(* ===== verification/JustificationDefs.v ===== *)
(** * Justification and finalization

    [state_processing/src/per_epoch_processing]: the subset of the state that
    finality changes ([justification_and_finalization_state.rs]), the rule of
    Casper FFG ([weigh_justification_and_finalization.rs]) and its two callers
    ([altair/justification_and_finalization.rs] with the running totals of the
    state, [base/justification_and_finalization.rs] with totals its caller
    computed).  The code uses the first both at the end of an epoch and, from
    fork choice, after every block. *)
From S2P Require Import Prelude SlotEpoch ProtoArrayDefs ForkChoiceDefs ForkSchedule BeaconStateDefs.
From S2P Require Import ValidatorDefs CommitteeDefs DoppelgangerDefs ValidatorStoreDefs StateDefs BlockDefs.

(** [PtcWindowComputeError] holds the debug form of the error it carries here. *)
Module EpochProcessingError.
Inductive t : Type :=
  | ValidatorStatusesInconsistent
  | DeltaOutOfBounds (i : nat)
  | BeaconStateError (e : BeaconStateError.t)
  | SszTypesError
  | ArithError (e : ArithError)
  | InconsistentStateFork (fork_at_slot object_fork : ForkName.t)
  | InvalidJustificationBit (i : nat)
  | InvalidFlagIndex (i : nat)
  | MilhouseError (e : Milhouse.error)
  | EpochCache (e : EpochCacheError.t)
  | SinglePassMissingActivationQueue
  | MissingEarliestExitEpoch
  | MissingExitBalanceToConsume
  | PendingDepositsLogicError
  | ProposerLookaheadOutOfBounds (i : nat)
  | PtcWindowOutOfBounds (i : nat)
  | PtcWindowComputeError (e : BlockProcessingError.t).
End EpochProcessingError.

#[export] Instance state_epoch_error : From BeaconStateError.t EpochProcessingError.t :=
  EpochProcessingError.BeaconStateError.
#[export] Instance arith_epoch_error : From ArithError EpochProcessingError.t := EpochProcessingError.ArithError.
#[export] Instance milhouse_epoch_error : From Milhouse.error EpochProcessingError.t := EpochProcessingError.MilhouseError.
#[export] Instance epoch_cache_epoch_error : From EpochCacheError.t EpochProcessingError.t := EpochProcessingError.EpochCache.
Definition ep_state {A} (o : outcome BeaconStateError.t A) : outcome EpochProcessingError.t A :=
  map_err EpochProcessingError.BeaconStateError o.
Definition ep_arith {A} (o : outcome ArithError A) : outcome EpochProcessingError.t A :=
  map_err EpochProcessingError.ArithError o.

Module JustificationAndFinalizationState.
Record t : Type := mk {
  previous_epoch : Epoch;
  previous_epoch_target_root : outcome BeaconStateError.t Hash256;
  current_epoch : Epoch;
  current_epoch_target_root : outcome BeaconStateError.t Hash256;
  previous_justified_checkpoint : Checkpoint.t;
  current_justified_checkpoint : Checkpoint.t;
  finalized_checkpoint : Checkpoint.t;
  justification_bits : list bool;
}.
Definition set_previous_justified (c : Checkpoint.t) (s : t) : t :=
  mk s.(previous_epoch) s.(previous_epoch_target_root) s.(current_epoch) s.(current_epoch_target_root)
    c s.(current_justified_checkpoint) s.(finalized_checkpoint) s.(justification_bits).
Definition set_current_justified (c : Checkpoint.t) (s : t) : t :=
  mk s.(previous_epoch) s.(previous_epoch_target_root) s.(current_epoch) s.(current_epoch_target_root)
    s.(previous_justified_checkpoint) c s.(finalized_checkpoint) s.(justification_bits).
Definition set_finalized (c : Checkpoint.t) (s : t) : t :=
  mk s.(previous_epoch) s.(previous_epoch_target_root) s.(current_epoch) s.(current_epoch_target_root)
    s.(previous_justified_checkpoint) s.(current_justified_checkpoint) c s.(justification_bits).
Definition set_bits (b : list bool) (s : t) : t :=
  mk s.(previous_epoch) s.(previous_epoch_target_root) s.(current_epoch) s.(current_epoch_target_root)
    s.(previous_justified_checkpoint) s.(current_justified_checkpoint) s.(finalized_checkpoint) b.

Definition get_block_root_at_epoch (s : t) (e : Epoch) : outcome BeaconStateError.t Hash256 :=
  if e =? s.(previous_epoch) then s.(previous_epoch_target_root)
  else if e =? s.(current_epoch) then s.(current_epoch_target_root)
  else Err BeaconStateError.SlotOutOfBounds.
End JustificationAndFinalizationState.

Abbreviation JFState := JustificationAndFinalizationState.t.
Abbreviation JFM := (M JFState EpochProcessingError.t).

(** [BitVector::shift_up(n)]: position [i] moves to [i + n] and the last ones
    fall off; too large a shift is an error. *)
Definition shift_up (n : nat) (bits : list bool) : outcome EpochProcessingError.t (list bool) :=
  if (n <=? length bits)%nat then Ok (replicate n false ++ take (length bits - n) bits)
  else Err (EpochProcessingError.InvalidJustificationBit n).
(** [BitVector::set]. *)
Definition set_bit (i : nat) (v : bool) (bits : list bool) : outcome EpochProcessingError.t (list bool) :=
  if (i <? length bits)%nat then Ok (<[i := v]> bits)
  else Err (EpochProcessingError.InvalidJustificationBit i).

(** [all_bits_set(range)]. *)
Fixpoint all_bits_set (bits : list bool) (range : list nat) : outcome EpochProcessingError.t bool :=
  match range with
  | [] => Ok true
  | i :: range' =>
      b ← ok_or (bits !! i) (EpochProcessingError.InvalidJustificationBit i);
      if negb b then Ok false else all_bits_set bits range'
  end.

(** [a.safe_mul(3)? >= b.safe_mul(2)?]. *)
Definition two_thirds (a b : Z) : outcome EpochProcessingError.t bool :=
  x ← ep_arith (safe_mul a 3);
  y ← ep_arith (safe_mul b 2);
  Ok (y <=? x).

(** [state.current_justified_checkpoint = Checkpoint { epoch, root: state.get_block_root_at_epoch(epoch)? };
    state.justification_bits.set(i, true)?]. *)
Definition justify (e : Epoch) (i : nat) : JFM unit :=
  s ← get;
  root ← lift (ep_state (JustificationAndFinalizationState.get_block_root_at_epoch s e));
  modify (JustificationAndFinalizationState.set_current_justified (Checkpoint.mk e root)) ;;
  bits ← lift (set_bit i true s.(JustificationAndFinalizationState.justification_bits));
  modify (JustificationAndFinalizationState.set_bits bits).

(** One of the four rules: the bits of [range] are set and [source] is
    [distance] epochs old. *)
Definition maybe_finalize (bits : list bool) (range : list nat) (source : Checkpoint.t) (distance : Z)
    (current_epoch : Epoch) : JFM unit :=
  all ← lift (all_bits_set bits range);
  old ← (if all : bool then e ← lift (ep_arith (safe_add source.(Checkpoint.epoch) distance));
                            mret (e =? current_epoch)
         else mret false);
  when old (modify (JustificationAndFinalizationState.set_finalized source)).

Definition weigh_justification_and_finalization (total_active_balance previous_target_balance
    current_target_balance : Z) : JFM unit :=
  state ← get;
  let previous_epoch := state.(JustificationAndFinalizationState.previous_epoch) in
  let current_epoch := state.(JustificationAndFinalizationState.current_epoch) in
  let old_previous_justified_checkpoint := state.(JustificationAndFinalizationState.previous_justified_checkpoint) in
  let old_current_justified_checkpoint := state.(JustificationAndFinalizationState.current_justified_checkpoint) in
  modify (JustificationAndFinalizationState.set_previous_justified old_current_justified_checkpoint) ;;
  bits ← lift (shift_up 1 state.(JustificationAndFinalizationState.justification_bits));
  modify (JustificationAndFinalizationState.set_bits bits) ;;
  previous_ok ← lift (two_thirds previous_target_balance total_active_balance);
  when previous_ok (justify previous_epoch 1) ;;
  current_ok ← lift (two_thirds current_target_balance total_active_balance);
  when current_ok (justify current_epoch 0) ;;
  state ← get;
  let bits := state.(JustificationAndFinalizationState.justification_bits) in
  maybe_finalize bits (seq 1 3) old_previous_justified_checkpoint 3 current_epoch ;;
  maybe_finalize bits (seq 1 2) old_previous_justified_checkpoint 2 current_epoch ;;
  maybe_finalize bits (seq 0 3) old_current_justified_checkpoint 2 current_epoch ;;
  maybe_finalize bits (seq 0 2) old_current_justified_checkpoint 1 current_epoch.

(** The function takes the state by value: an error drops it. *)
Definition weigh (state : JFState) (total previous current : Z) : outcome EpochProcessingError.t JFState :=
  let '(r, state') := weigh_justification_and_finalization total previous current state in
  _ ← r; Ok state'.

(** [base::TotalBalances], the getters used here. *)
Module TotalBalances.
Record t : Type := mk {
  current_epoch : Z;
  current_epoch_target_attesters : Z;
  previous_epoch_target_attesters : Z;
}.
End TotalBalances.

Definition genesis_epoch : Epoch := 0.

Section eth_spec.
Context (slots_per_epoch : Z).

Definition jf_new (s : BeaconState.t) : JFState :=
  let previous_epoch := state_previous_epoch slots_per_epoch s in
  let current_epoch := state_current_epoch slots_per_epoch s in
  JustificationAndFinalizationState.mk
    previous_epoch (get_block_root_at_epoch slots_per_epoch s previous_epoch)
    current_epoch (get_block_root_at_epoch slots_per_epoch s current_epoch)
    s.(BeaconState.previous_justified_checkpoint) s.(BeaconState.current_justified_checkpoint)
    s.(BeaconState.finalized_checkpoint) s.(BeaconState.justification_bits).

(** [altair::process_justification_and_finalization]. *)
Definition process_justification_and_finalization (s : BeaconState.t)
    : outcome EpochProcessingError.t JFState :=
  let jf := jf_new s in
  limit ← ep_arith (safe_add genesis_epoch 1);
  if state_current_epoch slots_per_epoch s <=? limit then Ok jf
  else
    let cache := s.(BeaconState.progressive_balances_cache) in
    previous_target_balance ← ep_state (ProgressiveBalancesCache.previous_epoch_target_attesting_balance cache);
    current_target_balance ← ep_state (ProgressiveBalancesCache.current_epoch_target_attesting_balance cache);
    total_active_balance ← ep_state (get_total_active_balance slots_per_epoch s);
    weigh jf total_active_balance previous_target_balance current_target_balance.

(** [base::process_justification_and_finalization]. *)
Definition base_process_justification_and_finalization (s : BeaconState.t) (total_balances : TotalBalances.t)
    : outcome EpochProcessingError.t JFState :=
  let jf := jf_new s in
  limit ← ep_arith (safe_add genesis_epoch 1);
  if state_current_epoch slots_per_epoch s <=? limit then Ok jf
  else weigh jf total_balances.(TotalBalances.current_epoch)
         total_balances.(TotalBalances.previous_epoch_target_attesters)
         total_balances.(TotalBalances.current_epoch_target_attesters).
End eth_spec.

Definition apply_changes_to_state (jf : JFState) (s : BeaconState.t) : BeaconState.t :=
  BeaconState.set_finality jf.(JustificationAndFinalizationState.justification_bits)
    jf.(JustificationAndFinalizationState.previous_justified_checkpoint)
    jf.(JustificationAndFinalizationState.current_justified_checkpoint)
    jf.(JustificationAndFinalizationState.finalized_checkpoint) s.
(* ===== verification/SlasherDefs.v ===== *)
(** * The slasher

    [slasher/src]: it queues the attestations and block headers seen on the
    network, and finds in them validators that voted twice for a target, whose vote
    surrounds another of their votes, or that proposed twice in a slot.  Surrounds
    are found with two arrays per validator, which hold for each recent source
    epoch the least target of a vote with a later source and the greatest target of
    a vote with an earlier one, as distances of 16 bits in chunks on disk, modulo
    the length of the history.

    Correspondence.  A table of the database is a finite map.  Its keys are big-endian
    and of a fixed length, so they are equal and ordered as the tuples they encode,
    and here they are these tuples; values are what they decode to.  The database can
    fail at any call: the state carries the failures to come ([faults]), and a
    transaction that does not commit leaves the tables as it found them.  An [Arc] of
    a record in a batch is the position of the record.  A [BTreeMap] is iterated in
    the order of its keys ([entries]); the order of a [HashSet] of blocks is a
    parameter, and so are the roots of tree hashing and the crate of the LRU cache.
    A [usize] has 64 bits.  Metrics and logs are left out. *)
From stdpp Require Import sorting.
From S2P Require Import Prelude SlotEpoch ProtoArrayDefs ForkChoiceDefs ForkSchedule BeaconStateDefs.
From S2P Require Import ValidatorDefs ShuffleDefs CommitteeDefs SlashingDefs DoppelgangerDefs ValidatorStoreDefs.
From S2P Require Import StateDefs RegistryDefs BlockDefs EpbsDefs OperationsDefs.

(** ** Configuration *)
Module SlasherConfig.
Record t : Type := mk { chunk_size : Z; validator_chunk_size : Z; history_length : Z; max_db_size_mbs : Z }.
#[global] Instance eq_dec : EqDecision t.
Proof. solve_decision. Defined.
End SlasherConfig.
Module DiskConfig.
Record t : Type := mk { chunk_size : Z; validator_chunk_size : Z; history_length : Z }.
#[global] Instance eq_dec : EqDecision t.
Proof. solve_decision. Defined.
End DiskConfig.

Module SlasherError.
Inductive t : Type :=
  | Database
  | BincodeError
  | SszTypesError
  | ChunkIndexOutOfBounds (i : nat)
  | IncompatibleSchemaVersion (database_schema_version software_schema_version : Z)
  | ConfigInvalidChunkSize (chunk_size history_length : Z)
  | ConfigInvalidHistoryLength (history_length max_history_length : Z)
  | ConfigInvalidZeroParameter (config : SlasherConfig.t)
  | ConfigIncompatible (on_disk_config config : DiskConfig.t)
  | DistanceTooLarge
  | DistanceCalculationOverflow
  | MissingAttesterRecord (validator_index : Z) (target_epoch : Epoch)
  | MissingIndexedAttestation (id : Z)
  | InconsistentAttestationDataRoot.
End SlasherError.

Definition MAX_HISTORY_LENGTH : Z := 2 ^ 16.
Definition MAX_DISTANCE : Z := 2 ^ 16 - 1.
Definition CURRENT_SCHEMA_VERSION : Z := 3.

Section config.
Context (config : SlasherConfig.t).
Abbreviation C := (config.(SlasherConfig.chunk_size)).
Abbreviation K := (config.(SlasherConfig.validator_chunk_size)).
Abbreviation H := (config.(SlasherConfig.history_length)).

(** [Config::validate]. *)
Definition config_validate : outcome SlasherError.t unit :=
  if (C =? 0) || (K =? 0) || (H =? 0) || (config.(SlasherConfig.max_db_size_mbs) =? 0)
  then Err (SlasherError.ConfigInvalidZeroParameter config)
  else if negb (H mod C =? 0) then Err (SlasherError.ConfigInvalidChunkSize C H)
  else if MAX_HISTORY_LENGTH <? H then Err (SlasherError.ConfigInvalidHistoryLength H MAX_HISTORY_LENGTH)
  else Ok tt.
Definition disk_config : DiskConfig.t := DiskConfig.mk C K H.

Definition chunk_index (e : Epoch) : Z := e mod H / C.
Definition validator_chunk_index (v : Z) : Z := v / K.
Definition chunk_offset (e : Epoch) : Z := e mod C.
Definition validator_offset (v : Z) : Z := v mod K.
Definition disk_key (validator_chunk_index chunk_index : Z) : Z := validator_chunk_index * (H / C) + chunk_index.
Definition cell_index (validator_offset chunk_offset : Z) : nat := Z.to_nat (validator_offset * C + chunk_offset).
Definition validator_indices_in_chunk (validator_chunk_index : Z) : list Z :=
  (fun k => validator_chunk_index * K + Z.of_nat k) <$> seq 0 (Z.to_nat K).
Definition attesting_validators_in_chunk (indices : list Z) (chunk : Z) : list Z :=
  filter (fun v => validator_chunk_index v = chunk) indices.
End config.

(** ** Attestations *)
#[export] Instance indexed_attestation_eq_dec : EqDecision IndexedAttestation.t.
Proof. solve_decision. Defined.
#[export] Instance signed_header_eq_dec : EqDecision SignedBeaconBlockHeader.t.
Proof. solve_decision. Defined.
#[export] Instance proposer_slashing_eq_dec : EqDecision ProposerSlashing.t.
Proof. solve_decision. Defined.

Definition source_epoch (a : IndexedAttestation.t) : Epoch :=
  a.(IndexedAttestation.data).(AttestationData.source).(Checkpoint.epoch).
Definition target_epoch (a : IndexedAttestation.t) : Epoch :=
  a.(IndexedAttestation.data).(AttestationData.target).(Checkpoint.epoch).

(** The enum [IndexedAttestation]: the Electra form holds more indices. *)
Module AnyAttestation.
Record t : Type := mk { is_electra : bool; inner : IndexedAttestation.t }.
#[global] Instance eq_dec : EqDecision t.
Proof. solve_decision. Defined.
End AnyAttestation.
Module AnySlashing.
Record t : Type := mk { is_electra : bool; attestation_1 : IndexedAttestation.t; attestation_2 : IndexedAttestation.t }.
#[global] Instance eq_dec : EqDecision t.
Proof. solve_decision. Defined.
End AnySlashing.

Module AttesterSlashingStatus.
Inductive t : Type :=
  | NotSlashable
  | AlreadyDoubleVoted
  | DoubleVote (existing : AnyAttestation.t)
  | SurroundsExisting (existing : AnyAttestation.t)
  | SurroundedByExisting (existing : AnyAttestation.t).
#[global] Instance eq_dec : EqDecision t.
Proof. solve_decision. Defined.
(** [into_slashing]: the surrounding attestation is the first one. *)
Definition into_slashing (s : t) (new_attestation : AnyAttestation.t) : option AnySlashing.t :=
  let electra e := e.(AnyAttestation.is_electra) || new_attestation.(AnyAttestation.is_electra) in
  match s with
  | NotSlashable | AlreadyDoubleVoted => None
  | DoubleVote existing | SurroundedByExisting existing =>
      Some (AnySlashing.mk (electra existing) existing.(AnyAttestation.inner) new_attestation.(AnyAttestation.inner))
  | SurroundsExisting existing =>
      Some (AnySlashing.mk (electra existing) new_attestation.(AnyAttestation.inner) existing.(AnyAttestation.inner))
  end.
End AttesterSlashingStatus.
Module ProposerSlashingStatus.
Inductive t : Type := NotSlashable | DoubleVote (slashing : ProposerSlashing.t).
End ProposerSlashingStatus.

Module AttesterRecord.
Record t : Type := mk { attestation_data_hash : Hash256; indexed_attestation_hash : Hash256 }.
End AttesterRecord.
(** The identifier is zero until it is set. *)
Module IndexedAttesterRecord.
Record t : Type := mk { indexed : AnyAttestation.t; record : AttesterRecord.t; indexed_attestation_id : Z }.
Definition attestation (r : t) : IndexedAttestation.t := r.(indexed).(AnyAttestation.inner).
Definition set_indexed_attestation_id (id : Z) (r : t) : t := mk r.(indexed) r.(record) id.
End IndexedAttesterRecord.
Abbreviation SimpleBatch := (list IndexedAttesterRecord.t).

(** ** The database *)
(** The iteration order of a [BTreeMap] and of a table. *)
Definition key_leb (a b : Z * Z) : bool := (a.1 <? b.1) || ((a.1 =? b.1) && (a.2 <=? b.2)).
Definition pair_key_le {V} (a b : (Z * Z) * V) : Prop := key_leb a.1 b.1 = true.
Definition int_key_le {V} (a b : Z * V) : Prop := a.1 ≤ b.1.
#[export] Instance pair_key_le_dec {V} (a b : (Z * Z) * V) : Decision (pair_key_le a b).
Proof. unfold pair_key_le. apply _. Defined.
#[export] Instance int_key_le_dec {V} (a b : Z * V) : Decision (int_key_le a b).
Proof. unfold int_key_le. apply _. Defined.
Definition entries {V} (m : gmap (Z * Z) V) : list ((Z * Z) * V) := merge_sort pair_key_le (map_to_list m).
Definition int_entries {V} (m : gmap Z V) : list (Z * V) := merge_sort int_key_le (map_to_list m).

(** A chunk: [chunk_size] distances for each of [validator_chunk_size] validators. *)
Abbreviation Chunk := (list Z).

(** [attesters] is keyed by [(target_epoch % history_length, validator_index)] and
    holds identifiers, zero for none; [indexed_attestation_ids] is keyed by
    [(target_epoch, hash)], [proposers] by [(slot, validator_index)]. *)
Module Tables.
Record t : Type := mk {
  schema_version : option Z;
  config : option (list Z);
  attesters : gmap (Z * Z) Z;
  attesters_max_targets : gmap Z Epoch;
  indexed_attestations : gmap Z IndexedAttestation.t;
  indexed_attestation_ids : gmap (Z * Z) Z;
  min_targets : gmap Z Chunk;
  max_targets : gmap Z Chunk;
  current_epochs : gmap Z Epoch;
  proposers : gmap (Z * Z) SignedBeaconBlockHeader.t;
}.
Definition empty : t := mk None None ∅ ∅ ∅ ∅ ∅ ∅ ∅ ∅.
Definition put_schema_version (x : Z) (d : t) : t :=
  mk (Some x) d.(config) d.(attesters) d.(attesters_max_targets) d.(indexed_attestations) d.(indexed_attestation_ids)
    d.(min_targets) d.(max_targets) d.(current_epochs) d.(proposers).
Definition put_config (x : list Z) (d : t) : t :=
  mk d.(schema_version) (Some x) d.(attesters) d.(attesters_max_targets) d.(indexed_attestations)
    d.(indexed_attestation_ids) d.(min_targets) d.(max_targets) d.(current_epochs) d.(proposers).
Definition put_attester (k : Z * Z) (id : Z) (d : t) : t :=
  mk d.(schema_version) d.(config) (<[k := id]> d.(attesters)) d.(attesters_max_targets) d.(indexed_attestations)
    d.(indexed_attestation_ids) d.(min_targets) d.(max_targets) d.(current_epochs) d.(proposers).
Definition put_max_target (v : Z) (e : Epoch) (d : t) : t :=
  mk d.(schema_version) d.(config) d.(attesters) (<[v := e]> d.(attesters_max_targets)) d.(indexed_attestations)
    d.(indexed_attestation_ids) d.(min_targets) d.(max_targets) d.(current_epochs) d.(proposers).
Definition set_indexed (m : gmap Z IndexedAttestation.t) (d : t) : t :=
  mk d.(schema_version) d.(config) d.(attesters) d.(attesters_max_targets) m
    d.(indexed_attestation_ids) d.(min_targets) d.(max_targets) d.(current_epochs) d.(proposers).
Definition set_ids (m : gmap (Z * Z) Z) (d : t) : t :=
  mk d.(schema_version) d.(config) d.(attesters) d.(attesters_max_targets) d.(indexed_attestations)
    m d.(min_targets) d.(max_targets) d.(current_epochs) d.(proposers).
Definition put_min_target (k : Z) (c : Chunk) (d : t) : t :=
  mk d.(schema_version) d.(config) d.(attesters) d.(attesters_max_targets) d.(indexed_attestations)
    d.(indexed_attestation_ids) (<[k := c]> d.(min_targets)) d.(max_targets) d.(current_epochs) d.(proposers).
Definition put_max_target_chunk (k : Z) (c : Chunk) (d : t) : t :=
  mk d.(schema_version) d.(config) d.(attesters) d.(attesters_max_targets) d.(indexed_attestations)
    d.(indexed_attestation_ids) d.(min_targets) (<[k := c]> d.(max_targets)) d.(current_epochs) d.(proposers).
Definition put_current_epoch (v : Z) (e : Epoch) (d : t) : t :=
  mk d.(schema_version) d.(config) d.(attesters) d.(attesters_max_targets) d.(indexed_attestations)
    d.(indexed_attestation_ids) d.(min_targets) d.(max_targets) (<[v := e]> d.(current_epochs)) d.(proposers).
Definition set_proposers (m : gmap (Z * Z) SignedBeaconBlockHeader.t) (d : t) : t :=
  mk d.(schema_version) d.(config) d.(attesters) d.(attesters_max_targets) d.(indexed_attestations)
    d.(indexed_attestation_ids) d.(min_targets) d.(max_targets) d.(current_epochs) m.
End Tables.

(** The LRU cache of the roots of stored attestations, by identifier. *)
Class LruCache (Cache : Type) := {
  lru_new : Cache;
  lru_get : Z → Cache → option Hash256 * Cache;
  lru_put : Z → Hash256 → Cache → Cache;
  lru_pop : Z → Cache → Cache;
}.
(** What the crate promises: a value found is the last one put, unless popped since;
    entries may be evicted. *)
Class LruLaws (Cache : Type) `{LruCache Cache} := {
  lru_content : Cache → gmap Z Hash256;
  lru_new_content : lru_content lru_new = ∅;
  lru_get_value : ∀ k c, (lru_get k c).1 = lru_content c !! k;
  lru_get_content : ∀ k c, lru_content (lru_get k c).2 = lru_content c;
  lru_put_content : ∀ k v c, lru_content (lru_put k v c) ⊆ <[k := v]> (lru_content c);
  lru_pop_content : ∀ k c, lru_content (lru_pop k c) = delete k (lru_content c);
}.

● ● ● ●

» **TASK STATEMENT**
Could you repeat exactly the lines in the listing above from the one with "if (C =? 0) || (K" down to the one with "Definition validator_offset (v"? Include both of those lines.

» **TASK OUTPUT**
  if (C =? 0) || (K =? 0) || (H =? 0) || (config.(SlasherConfig.max_db_size_mbs) =? 0)
  then Err (SlasherError.ConfigInvalidZeroParameter config)
  else if negb (H mod C =? 0) then Err (SlasherError.ConfigInvalidChunkSize C H)
  else if MAX_HISTORY_LENGTH <? H then Err (SlasherError.ConfigInvalidHistoryLength H MAX_HISTORY_LENGTH)
  else Ok tt.
Definition disk_config : DiskConfig.t := DiskConfig.mk C K H.

Definition chunk_index (e : Epoch) : Z := e mod H / C.
Definition validator_chunk_index (v : Z) : Z := v / K.
Definition chunk_offset (e : Epoch) : Z := e mod C.
Definition validator_offset (v : Z) : Z := v mod K.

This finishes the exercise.